On May 2, 2019, the Michigan Public Service Commission (MPSC) issued its order in DTE’s most recent general rate case no. U-20162. The order covered a range of issues, including the design of DTE’s Rider 3 for standby service and the fair apportionment of power supply demand costs for standby customers. The order re-affirmed two significant positive steps previously taken by the MPSC in the 2017 DTE rate case no. U-18255 concerning forced outage rates (FOR) in reservation fees and fairly pro-rated power supply demand charges.

Reservation Fees

Many utilities charge standby customers a fixed per kW fee each month in order to reserve standby service, even in a “no outage” month, or a month in which the customer’s combined heat and power (CHP) system works perfectly and there is no need for actual use of standby service.  CHP systems are known for being extremely reliable, with average forced outage rates on the order of less than 5%.[1] Many customers choose to install a CHP system because they desire increased reliability of electric service over that available from the utility. In fact, utility outage rates can exceed 10%.[2] In order to fairly reflect the reliability of CHP in standby rate design, a CHP system’s forced outage rate (FOR) should be used in the calculation of a customer’s reservation fee.

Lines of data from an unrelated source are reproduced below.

(** [wc.remove(node, recursive=False)] *)
Fixpoint remove (k : Z) (l : list tagged) : result (list tagged) :=
  match l with
  | [] => Raise ValueError
  | x :: l' =>
      if has_tag k x then Return l'
      else l'' <- remove k l' ;; Return (x :: l'')
  end.

(** The body of [for combo in combo_nodes]; a combo carries the positions
    and the nodes of its members. *)
Definition splice_combo (new_template_name : string) (l : list tagged) (combo : list (Z * Node))
  : result (list tagged) :=
  let params := numbered_params (fun t : Z * Node => [snd t]) combo in
  let new_template := TemplateNode (mkTemplate new_template_name params) in
  first <- index combo 0 ;;
  l' <- insert_before (fst first) new_template l ;;
  for_state (fun acc (node : Z * Node) => remove (fst node) acc) combo l'.

Definition combine_template_chains (wc : Wikicode) (new_template_name : string)
           (template_indices text_indices : list Z) : result Wikicode :=
  let index_combos := index_chains template_indices text_indices in
  combo_nodes <- for_each (fun chain =>
                   for_each (fun i => n <- index wc i ;; Return (i, n)) chain)
                 index_combos ;;
  l <- for_state (splice_combo new_template_name) combo_nodes
         (map (fun ix : Z * Node => (Some (fst ix), snd ix)) (enumerate wc)) ;;
  Return (map snd l).

(** ** The three connector families *)

Definition is_text_where (pred : string -> bool) (i : Z) (node : Node) : bool :=
  match node with
  | Text v => pred v
  | _ => false
  end.

Definition template_positions (wc : Wikicode) : list Z :=
  indices_where (fun _ node => is_template node) wc.

Definition is_plus_str (x : string) : bool := String.eqb (strip x) "+".
Definition is_comma_str (x : string) : bool := String.eqb (strip x) ",".
Definition is_inheritance_str (x : string) : bool :=
  String.eqb (strip x) "<" || String.eqb (sub_non_lower (lower x)) "from".

Definition get_comma_combos (wc : Wikicode) : result Wikicode :=
  combine_template_chains wc "related-parsed" (template_positions wc)
    (indices_where (is_text_where is_comma_str) wc).

Definition get_plus_combos (wc : Wikicode) : result Wikicode :=
  combine_template_chains wc "affix-parsed" (template_positions wc)
    (indices_where (is_text_where is_plus_str) wc).

Definition get_from_chains (wc : Wikicode) : result Wikicode :=
  combine_template_chains wc "from-parsed" (template_positions wc)
    (indices_where (is_text_where is_inheritance_str) wc).

(** ** [remove_links] *)

(** [for link in wc.filter_wikilinks(): wc.replace(link, link.text)].  The
    search for links and the replacement both descend into construct
    arguments and link texts, and the links are replaced outermost first, so
    that every link, at any depth, ends up replaced by the nodes of its
    text (by nothing when it has none).  Headings and [Other] nodes are
    opaque here and keep their rendering. *)
Fixpoint unlink (n : Node) : list Node :=
  match n with
  | Wikilink _ None => []
  | Wikilink _ (Some w) => flat_map unlink w
  | TemplateNode (mkTemplate nm ps) =>
      [TemplateNode
         (mkTemplate nm
            (map (fun q => match q with
                           | mkParam k v sk => mkParam k (flat_map unlink v) sk
                           end) ps))]
  | _ => [n]
  end.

By focusing on the probability of a CHP system forced outage, the risk to a utility of having to serve a standby customer unexpectedly can be expressed through the reservation fee that a standby customer pays to the utility in months when the CHP system does not experience such an outage. This practice also creates an incentive for standby customers to limit their use of unscheduled standby (backup) service and strengthens the link between use of standby service to the price paid by customers to reserve such service, creating a strong price signal for customers to run more efficiently overall.[3]

Standby tariffs can make use of a variety of mechanisms to charge customers for actual use of standby service during an outage, but the reservation fee should be geared toward the likelihood of unexpected use, which is captured by a CHP system’s FOR. This approach was first adopted by the MPSC in case no. U-18255: “The Commission finds that it is reasonable to approve an R3 standby tariff that sets a monthly power supply reservation charge based on the forced outage rates of the best performing generators.”[4] The use of FOR in calculating reservation fees was recently re-affirmed by the MPSC in case U-20162: “The Commission agrees that the company’s proposal fails to recognize that the generation reservation fee is not related to actual use of R3 standby service but rather reflects a minimum required contribution toward fixed power supply costs.”[5]

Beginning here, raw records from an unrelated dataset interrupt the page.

(** * Verification of the V2Ray subscription processor
    ([process_subscriptions.py]).

    The program reads a list of subscription URLs, fetches every one of them,
    decides whether the body is base64 or raw text, splits it into lines,
    keeps the lines that start with a known proxy scheme, collects them in a
    set and writes the sorted set, one entry per line.

    The development is a shallow embedding: every Python function of the
    script is a Rocq function of the same name.  Python values are modelled
    as follows.
    - [str]   : a list of Unicode code points ([N]);
    - [bytes] : a list of octets ([N], each below 256);
    - [Set[str]] : a [gset str];
    - [print], [requests.get], [time.sleep] : events appended to a trace,
      threaded through a writer monad;
    - exceptions : [option].  Inside the library models [None] is the
      exception, caught where the script has its [try]/[except].  An
      exception of [requests.get] that is no [RequestException] is not
      caught by the fetcher: it leaves the iteration of the loop and is
      caught by the handler around the loop.  A write of a string without a
      UTF-8 encoding raises inside [write_sum_file] and is caught there.

    Taken as given: standard output accepts every line printed; once the
    output file is open, a write fails only for want of an encoding; the
    run is not interrupted from outside.  *)

From Stdlib Require Import NArith String Ascii List.
From stdpp Require Import base list gmap sorting.
Import ListNotations.
Local Open Scope N_scope.

(** ** Python strings *)

Definition char := N.
Definition str := list char.
Definition bytes := list N.

(** Line feed, comma, the base64 pad. *)
Definition LF : char := 10.
Definition COMMA : char := 44.
Definition BASE64_PAD : char := 61.

(** A Python string literal.  The two characters backslash, [n] stand for a
    line feed, as in the Python source. *)
Fixpoint lit_chars (l : list ascii) : str :=
  match l with
  | [] => []
  | a :: l' =>
      match l' with
      | b :: l'' =>
          if (N_of_ascii a =? 92) && (N_of_ascii b =? 110)
          then LF :: lit_chars l''
          else N_of_ascii a :: lit_chars l'
      | [] => [N_of_ascii a]
      end
  end.

Definition lit (s : string) : str := lit_chars (list_ascii_of_string s).

(** [s == t] on strings. *)
Definition str_eqb (s t : str) : bool := bool_decide (s = t).

(** Truthiness of a string: [if s:] holds iff [s] is not empty. *)
Definition truthy (s : str) : bool :=
  match s with [] => false | _ :: _ => true end.

(** [str.isspace] on one character: the code points CPython's
    [_PyUnicode_IsWhitespace] accepts. *)
Definition isspace (c : char) : bool :=
  ((9 <=? c) && (c <=? 13)) || ((28 <=? c) && (c <=? 32))
  || (c =? 133) || (c =? 160) || (c =? 5760)
  || ((8192 <=? c) && (c <=? 8202))
  || (c =? 8232) || (c =? 8233) || (c =? 8239) || (c =? 8287) || (c =? 12288).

Power Supply Demand Charges

Another topic where utilities and regulators have taken positive action has been around power supply demand charges for standby customers. In 2018, Dayton Power & Light in Ohio eliminated altogether the power supply demand charges in its standard service offer for standby generation service, significantly reducing monthly charges for standby service. While power supply demand charges have not been completely eliminated in Michigan, the MPSC has provided direction that these charges should be fairly pro-rated to reflect standby service customers’ partial and infrequent use of generation resources.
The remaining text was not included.